16

171 15 12
                                    

•• ━━━━━━━━ 𓆉︎ ━━━━━━━━ ••

İlk dersin sonunda [Adın] Atsumu'nun ona seslendiğini duydu. Arkasına döndü. Rinle aynı zamanda. Atsumu'nun yanında bir kız oturuyordu. Osamu ise yan sıralarındaydı.

"Mizuno-Chan! Neden daha önce söylemedin?"

"Atsumu.. Bana öyle seslenme, bir öncekinde bir şey dememiştim ama.."

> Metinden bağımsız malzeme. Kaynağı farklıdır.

Lemma inv_fail e c : connOK c -> connOK (fail e c).
Proof.
  intros K. unfold fail. destruct (cn_closed c) eqn:Ec; [done|]. unfold cn_closed in Ec.
  destruct (cn_closeErr c) eqn:Ee; [done|]. destruct K as [K1 K2 K3 K4 K5 K6 K7]. split; cbn; try done.
  - intros w ca Hw. eapply callerOK_same; [|by eapply K1]. rewrite Ee. by intros x.
  - intros w Hw. split; [done|]. apply elem_of_app in Hw as [Hw|Hw]; [by destruct (K3 w Hw) as (? & ?)|].
    apply list_elem_of_fmap in Hw as ([n v] & -> & Hw). apply elem_of_map_to_list in Hw.
    destruct (K2 n v Hw) as (ca & from & Hca & _ & Hr & _). by eauto.
Qed.

Lemma inv_unregister n c : connOK c -> connOK (setPending (delete n (cn_pending c)) c).
Proof.
  intros [K1 K2 K3 K4 K5 K6 K7]. split; cbn; try done.
  - intros m w Hm. apply lookup_delete_Some in Hm as [_ Hm]. by apply K2.
  - intros Hc. by rewrite (K4 Hc), delete_empty.
Qed.

Lemma inv_record frame c :
  connOK c -> (forall n r, is_Some (cn_pending c !! n) -> handleFrame frame <> inl (n, r)) -> connOK (record_ frame c).
Proof.
  intros [K1 K2 K3 K4 K5 K6 K7] Hf. split; cbn; try done.
  - intros w ca Hw. eapply callerOK_grow; [apply later_refl|by eapply K1].
  - intros n w Hn. destruct (K2 n w Hn) as (ca & from & H1 & H2 & H3 & H4 & H5). exists ca, from.
    do 4 (split; [done|]). apply silent_snoc; [done|]. intros r. apply Hf. by exists w.
Qed.

Lemma inv_complete w ca n from r c :
  connOK c -> (forall m, cn_pending c !! m <> Some w) -> cn_callers c !! w = Some ca ->
  ca_registered ca = Some (n, from) -> channelOK (cn_handled c) (cn_closeErr c) n from r ->
  connOK (setCallers (complete w r (cn_callers c)) c).
Proof.
  intros K Hp Hw Hr Hc. unfold complete. destruct (ca_channel ca) as [r0|] eqn:Hch.
  - rewrite alter_id; [by eapply inv_ext|]. intros ca' Hw'. assert (ca' = ca) as -> by congruence. by rewrite Hch.
  - eapply (inv_move c _ w ca (setChannel (Some r) ca) K Hw); cbn; try done.
    + split; [|done]. intros m v Hv. left. split; [|done]. intros ->. by apply (Hp m).
    + apply map_eq. intros i. destruct (decide (i = w)) as [->|Hi].
      * by rewrite lookup_alter_eq, lookup_insert_eq, Hw; cbn; rewrite Hch.
      * by rewrite lookup_alter_ne, lookup_insert_ne by congruence.
    + cbn. lia.
    + by apply K.
    + by apply K.
    + by apply K.
    + destruct (k_callers c K w ca Hw) as [Hs Hreg]. rewrite Hr in Hreg. split; [done|]. cbn. rewrite Hr.
      split; [by apply Hreg|]. intros r' [= <-]. done.
Qed.

Lemma pending_once c n m w : connOK c -> cn_pending c !! n = Some w -> cn_pending c !! m = Some w -> n = m.
Proof.
  intros K Hn Hm. destruct (k_pending c K n w Hn) as (ca & from & H1 & H2 & _).
  destruct (k_pending c K m w Hm) as (ca' & from' & H1' & H2' & _). congruence.
Qed.

Lemma inv_deliver frame n r c :
  connOK c -> handleFrame frame = inl (n, r) -> connOK (deliver n r (record_ frame c)).
Proof.
  intros K Hf. unfold deliver. cbn [cn_pending record_]. destruct (cn_pending c !! n) as [w|] eqn:Hn.
  - destruct (k_pending c K n w Hn) as (ca & from & Hw & Hh & Hr & Hch & Hs).
    set (c1 := record_ frame (setPending (delete n (cn_pending c)) c)).
    assert (K1 : connOK c1).
    { apply inv_record; [by apply inv_unregister|]. intros m r' [v Hm] Hf'. cbn in Hm.
      rewrite Hf' in Hf. injection Hf as -> ->. by rewrite lookup_delete_eq in Hm. }
    apply (inv_ext (setCallers (complete w r (cn_callers c1)) c1)); try done.
    eapply inv_complete; try done; [|left].
    + intros m Hm. cbn in Hm. apply lookup_delete_Some in Hm as [Hne Hm]. by apply Hne, (pending_once c n m w K).
    + apply answers_snoc; [|done|done]. destruct (k_callers c K w ca Hw) as [_ Hreg]. rewrite Hr in Hreg. by apply Hreg.
  - apply inv_record; [done|]. intros m r' [v Hm] Hf'. congruence.
Qed.

Lemma inv_readStep c c' : connOK c -> readStep c = Some c' -> connOK c'.
Proof.
  intros K. unfold readStep. destruct (negb (cn_reading c)); [done|]. destruct (readFrame _ _) as [|e|frame rest]; [done| |].
  - intros [= <-]. apply inv_fail. by eapply inv_ext.
  - assert (K1 : connOK (setInput rest c)) by (by eapply inv_ext).
    destruct (handleFrame frame) as [[n r]|e] eqn:Hf; intros [= <-]; [by apply inv_deliver|].
    apply inv_fail. eapply (inv_ext (record_ frame (setInput rest c))); try done.
    apply inv_record; [done|]. intros m r _. by rewrite Hf.
Qed.

Lemma inv_completeFailed c c' : connOK c -> completeFailed c = Some c' -> connOK c'.
Proof.
  intros K. unfold completeFailed. destruct (cn_failing c) as [|w rest] eqn:Ef; [done|]. intros [= <-].
  destruct (k_failing c K w) as (Hc & ca & [n from] & Hw & Hr); [rewrite Ef; by left|].
  set (c1 := MkConnection (cn_nextID c) (cn_pending c) (cn_closeErr c) (cn_slots c) rest (cn_reading c)
      (cn_input c) (cn_callers c) (cn_handled c) (cn_output c) (cn_writes c) (cn_registrations c)).
  assert (K1 : connOK c1).
  { destruct K as [K1 K2 K3 K4 K5 K6 K7]. split; cbn; try done. intros v Hv. apply K3. rewrite Ef. by right. }
  apply (inv_ext (setCallers (complete w (inr (connErr c)) (cn_callers c1)) c1)); try done.
  eapply inv_complete; try done.
  - intros m Hm. cbn in Hm. rewrite (k_closed c K Hc), lookup_empty in Hm. done.
  - right. unfold connErr. cbn. destruct (cn_closeErr c) as [e|]; [by exists e|done].
Qed.

(** Each pending number belongs to its own holder of a slot. *)
Lemma pending_size c : connOK c -> Z.of_nat (size (cn_pending c)) <= cn_slots c.
Proof.
  intros K. rewrite (k_slots c K). apply Nat2Z.inj_le.
  rewrite <- (length_map_to_list (cn_pending c)), <- (length_map_to_list (holders c)).
  rewrite <- (length_fmap snd (map_to_list (cn_pending c))), <- (length_fmap fst (map_to_list (holders c))).
  apply submseteq_length, NoDup_submseteq.
  - apply NoDup_fmap_2_strong; [|apply NoDup_map_to_list]. intros [n w] [m v] Hn Hm. cbn. intros ->.
    apply elem_of_map_to_list in Hn, Hm. by rewrite (pending_once c n m v K Hn Hm).
  - intros w Hw. apply list_elem_of_fmap in Hw as ([n v] & -> & Hn). apply elem_of_map_to_list in Hn.
    destruct (k_pending c K n v Hn) as (ca & from & Hw & Hh & _). apply list_elem_of_fmap. exists (v, ca). split; [done|].
    apply elem_of_map_to_list, map_lookup_filter_Some. split; [done|]. cbn. by destruct (ca_stage ca).
Qed.

Context (Hmax : cf_MaxInFlight cfg < 2 ^ 31 - 1).

Lemma register_finds c : connOK c -> registerLoop (S (size (cn_pending c))) (cn_pending c) (cn_nextID c) <> None.
Proof.
  intros K. apply registerLoop_finds; [apply K|]. pose proof (pending_size c K). pose proof (k_max c K). lia.
Qed.

(** What a step of a caller that keeps its number leaves to prove. *)
Lemma inv_caller c w ca s ch :
  connOK c -> cn_callers c !! w = Some ca -> heldID s = heldID (ca_stage ca) ->
  (ch = ca_channel ca \/ ch = None) ->
  cn_slots c + Z.b2z (holdsSlot s) - Z.b2z (holdsSlot (ca_stage ca)) <= cf_MaxInFlight cfg ->
  stageOK (cn_handled c) (cn_closeErr c) (setStage s ca) ->
  connOK (moveTo w (setChannel ch ca) s (setSlots (cn_slots c + Z.b2z (holdsSlot s) - Z.b2z (holdsSlot (ca_stage ca))) c)).
Proof.
  intros K Hw Hh Hch Hsl Hs. eapply (inv_move c _ w ca (setStage s (setChannel ch ca)) K Hw); try done.
  - apply (movedOK_keep c w ca _ K Hw); try done. intros Hn. cbn. by destruct Hch as [-> | ->].
  - apply (k_next c K).
  - apply (k_closed c K).
  - split; [done|]. destruct (k_callers c K w ca Hw) as [_ Hr]. cbn. destruct (ca_registered ca) as [[n from]|].
    + destruct Hr as [Hf Hc]. split; [done|]. intros r Hr'. apply Hc. destruct Hch as [-> | ->]; [done|done].
    + by destruct Hch as [-> | ->].
Qed.

Lemma inv_register c w ca reqID c' :
  connOK c -> cn_callers c !! w = Some ca -> ca_stage ca = Holding -> register w c = inl (reqID, c') ->
  connOK (setCallers (<[w := MkCaller (ca_request ca) (ca_body ca) (Registered reqID) None (Some (reqID, length (cn_handled c)))]> (cn_callers c)) c').
Proof.
  intros K Hw Hst. unfold register. destruct (cn_closeErr c) as [e|] eqn:Ee; [done|].
  destruct (registerLoop _ _ _) as [n|] eqn:El; [|done]. intros [= -> <-]. apply registerLoop_free in El as [Hfree Hrange].
  eapply (inv_move c _ w ca _ K Hw); try reflexivity.
  - split; [|by cbn]. intros m v. cbn. intros Hm. apply lookup_insert_Some in Hm as [[<- <-]|[Hne Hm]].
    + right. split; [done|]. split; [done|]. exists (length (cn_handled c)). do 2 (split; [done|]).
      intros j frame r Hj Hl. apply lookup_lt_Some in Hl. lia.
    + left. split; [|done]. intros ->. destruct (k_pending c K m w Hm) as (ca' & from & H1 & H2 & _).
      simplify_eq. by rewrite Hst in H2.
  - cbn. by rewrite Ee.
  - done.
  - cbn. rewrite Hst. cbn. lia.
  - apply K.
  - cbn. lia.
  - by rewrite Ee.
  - split; [done|]. cbn. split; [done|]. done.
Qed.

Lemma setChannel_same ca : setChannel (ca_channel ca) ca = ca.
Proof. by destruct ca. Qed.

Lemma inv_stage c w ca s :
  connOK c -> cn_callers c !! w = Some ca -> heldID s = heldID (ca_stage ca) -> holdsSlot s = holdsSlot (ca_stage ca) ->
  stageOK (cn_handled c) (cn_closeErr c) (setStage s ca) -> connOK (moveTo w ca s c).
Proof.
  intros K Hw Hh Hs Hok. pose proof (inv_caller c w ca s (ca_channel ca) K Hw Hh (or_introl eq_refl)) as I.
  rewrite setChannel_same, Hs in I. replace (cn_slots c + _ - _) with (cn_slots c) in I by lia.
  eapply inv_ext; [apply I|..]; try done. apply K.
Qed.

(** The stage after [unregister]. *)
Lemma inv_leave c w ca n a :
  connOK c -> cn_callers c !! w = Some ca -> ca_stage ca = Leaving n a ->
  connOK (moveTo w ca (Releasing a) (unregister n c)).
Proof.
  intros K Hw Hst. destruct (k_callers c K w ca Hw) as [Hs Hr].
  eapply (inv_move c _ w ca (setStage (Releasing a) ca) K Hw); try reflexivity.
  - split; [|done]. intros m v Hm. cbn in Hm. apply lookup_delete_Some in Hm as [Hne Hm]. left. split; [|done]. intros ->.
    destruct (k_pending c K m w Hm) as (ca' & from & H1 & H2 & _). simplify_eq. rewrite Hst in H2. by injection H2 as ->.
  - done.
  - cbn. rewrite Hst. cbn. lia.
  - apply K.
  - apply K.
  - intros Hc. cbn. by rewrite (k_closed c K Hc), delete_empty.
  - split; [|done]. unfold stageOK in *. cbn. rewrite Hst in Hs. by destruct (ca_registered ca) as [[? ?]|]; [apply Hs|].
Qed.

Lemma inv_wrote w out c : connOK c -> connOK (wrote w out c).
Proof. intros K. by eapply inv_ext. Qed.

(** What the invariant says of a registered caller. *)
Lemma held_registered c w ca n :
  connOK c -> cn_callers c !! w = Some ca -> heldID (ca_stage ca) = Some n -> exists from, ca_registered ca = Some (n, from).
Proof.
  intros K Hw Hh. destruct (k_callers c K w ca Hw) as [Hs _]. unfold stageOK in Hs.
  destruct (ca_stage ca), (ca_registered ca) as [[m from]|]; cbn in Hh; try done; simplify_eq; naive_solver.
Qed.

Lemma stage_leaving c w ca n a :
  connOK c -> cn_callers c !! w = Some ca -> heldID (ca_stage ca) = Some n ->
  explained (cn_handled c) (cn_closeErr c) ca a -> stageOK (cn_handled c) (cn_closeErr c) (setStage (Leaving n a) ca).
Proof.
  intros K Hw Hh He. destruct (held_registered c w ca n K Hw Hh) as [from Hr]. unfold stageOK. cbn. by rewrite Hr.
Qed.

Lemma explained_context handled closeErr ca e : isContextError e = true -> explained handled closeErr ca (contextAnswer e).
Proof. intros He. right; right; left. by exists e. Qed.

Lemma explained_closed c ca : cn_closed c = true -> explained (cn_handled c) (cn_closeErr c) ca (inr (Single (connErr c))).
Proof. unfold cn_closed, connErr. destruct (cn_closeErr c) as [e|]; [|done]. intros _. right; left. by exists e. Qed.

Lemma explained_channel c w ca n r :
  connOK c -> cn_callers c !! w = Some ca -> heldID (ca_stage ca) = Some n -> ca_channel ca = Some r ->
  explained (cn_handled c) (cn_closeErr c) ca (answerOf (ca_request ca) r).
Proof.
  intros K Hw Hh Hc. destruct (held_registered c w ca n K Hw Hh) as [from Hr].
  destruct (k_callers c K w ca Hw) as [_ Hreg]. rewrite Hr in Hreg. destruct Hreg as [_ Hreg].
  destruct (Hreg r Hc) as [Ha|(e & He & ->)]; [left; by exists n, from, r|right; left; by exists e].
Qed.

Lemma inv_write c w ca n env c' :
  connOK c -> cn_callers c !! w = Some ca -> ca_stage ca = Registered n ->
  callerStep (OpWrite w env) w ca c = Some c' -> connOK c'.
Proof.
  intros K Hw Hst. unfold callerStep. rewrite Hst. destruct (writeRequest _ _) as [[[out discard] es]|]; [|done]. cbn [mbind option_bind].
  assert (Hh : heldID (ca_stage ca) = Some n) by (by rewrite Hst).
  destruct (held_registered c w ca n K Hw Hh) as [from Hr]. pose proof (inv_wrote w out c K) as K'.
  assert (S : forall s, heldID s = Some n -> holdsSlot s = true -> stageOK (cn_handled c) (cn_closeErr c) (setStage s ca) ->
    connOK (moveTo w ca s (wrote w out c))).
  { intros s H1 H2 H3. apply inv_stage; try done; by rewrite Hst. }
  intros [= <-]. destruct es as [|e es]; [|destruct discard]; apply S; try done; try (by unfold stageOK; cbn; rewrite Hr).
  eapply stage_leaving; try done. do 3 right; left. by exists (e :: es).
Qed.

Lemma inv_discard c w ca n es :
  connOK c -> cn_callers c !! w = Some ca -> ca_stage ca = Discarding n es ->
  connOK (moveTo w ca (Leaving n (inr (Discarded es))) (fail closedError c)).
Proof.
  intros K Hw Hst. pose proof (inv_fail closedError c K) as K'.
  assert (Hw' : cn_callers (fail closedError c) !! w = Some ca) by (unfold fail; by destruct (cn_closed c)).
  apply inv_stage; try done; [by rewrite Hst|by rewrite Hst|].
  eapply stage_leaving; try done; [by rewrite Hst|]. do 4 right. exists es. split; [|done].
  unfold fail, cn_closed. by destruct (cn_closeErr c) eqn:E; rewrite ?E.
Qed.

R: "Açıklama yapmana gerek yok [Adın]. İstemiyorum desen yeter."

Atsumu açıkça uyuz olmuş bir şekilde Rin'e baktı. Sonra gülümseyerek [adın]'a döndü.

"Üzgünüm Mizuno-San. Bu şekilde tekrar karşılaşacağımız aklıma bile gelmemişti."

"Benim de öyle."

Atsumu'nun yanında oturan kız şaşkınlıkla Atsumu' ya bakıyordu. Onu ilk defa birinden dolaylı da olsa özür dilerken görmüştü. Birden Atsumu'nun koluna sarıldı. Atsumu ne yapmaya çalıştığını anlamadı, bakışlarından da belli olduğu üzere.

"Uhm... Şey-san?"

"Ne San Atsumu? Adımı bilmiyormuş gibi davranmana gerek yok. Arkadaşınla beni tanıştıracak mısın artık?"

"Ben Mizuno [Adın]."

Atsumu şaşkınlıkla yanındaki kıza baktı. [Adın] 'a dönmeye fırsat bulamamıştı ki çoktan önüne dönmüştü ve kitabını okumaya başlamıştı. Rin ise defterine birkaç şey karalıyordu. Atsumu ne söylese yersiz olacağının farkındaydı. Osamu' ya baktı. Osamu sırıttı ve gözüyle yanındaki kızı işaret etti. Atsumu bilmediğini belirten bir ifadeyle dudaklarını büzdü. Kızı gerçekten tanımıyordu. Ders başlamadan önce yanına oturmak için çok ısrar etmesi dışında.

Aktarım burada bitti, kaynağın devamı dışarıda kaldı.